* [Problem description] Using the data that follows, return exactly the lines from the one that contains "Definition index_entries (df" through the one that contains "r.1 = length (names df)", ends included.

*****

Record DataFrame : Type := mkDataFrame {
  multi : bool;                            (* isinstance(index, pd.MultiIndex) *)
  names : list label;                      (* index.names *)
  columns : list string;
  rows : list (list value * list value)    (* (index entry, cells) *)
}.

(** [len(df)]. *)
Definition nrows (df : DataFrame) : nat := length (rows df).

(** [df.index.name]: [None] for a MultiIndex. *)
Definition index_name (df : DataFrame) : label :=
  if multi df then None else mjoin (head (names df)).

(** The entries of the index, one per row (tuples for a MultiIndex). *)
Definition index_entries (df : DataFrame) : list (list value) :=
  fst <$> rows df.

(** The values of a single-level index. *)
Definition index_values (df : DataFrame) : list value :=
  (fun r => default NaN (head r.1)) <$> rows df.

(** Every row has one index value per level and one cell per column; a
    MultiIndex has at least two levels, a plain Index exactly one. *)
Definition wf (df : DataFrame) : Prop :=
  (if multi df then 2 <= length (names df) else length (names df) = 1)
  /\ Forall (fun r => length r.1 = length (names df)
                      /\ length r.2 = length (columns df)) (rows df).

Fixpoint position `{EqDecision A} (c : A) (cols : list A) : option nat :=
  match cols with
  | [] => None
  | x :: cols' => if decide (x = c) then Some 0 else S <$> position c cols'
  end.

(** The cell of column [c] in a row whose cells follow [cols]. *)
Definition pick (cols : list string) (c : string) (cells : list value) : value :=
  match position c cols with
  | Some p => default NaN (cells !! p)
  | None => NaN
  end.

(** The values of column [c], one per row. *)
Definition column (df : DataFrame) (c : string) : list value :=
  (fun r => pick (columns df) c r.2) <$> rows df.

*****

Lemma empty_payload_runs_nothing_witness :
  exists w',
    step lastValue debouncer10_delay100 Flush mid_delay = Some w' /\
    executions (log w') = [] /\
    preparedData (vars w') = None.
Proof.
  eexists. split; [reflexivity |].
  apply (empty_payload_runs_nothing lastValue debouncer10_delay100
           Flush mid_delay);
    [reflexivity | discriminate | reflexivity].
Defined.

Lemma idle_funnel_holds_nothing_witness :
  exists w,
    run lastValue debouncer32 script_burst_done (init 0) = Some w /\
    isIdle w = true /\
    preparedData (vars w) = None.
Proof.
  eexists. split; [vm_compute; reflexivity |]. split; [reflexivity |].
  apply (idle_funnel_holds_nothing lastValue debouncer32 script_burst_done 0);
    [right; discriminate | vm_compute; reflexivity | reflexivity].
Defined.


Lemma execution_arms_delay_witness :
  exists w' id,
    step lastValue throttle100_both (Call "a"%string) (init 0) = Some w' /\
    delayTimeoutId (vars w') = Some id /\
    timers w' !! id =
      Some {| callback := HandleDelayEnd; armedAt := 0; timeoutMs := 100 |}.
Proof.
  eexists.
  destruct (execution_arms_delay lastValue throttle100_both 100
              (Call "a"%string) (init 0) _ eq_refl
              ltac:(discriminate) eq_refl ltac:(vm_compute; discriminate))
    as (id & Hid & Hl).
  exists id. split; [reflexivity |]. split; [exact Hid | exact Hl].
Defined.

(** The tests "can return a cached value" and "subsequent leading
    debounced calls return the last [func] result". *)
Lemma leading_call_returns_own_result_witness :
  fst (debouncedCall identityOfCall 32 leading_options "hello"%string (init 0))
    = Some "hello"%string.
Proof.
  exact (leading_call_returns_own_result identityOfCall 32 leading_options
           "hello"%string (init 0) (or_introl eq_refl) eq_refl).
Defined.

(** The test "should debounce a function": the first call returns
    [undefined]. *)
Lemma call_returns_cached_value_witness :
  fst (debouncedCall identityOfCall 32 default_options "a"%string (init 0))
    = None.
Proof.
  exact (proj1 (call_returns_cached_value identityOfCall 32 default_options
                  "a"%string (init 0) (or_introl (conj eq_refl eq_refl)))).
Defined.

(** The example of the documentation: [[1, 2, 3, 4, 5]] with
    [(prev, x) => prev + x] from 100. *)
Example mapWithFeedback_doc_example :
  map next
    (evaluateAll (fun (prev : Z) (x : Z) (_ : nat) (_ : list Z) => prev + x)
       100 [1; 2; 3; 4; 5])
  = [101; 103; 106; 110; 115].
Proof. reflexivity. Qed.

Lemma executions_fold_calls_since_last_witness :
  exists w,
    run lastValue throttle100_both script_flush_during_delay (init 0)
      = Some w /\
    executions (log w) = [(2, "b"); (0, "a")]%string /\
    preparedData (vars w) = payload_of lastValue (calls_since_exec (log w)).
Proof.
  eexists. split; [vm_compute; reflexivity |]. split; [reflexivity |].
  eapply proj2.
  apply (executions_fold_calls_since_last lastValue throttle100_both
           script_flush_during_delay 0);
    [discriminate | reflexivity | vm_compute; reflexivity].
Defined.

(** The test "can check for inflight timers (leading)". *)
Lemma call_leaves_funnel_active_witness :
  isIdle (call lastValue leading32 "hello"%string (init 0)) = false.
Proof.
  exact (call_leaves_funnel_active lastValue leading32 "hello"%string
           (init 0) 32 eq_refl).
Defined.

*****

* [Exercise result]
Definition index_entries (df : DataFrame) : list (list value) :=
  fst <$> rows df.

(** The values of a single-level index. *)
Definition index_values (df : DataFrame) : list value :=
  (fun r => default NaN (head r.1)) <$> rows df.

(** Every row has one index value per level and one cell per column; a
    MultiIndex has at least two levels, a plain Index exactly one. *)
Definition wf (df : DataFrame) : Prop :=
  (if multi df then 2 <= length (names df) else length (names df) = 1)
  /\ Forall (fun r => length r.1 = length (names df)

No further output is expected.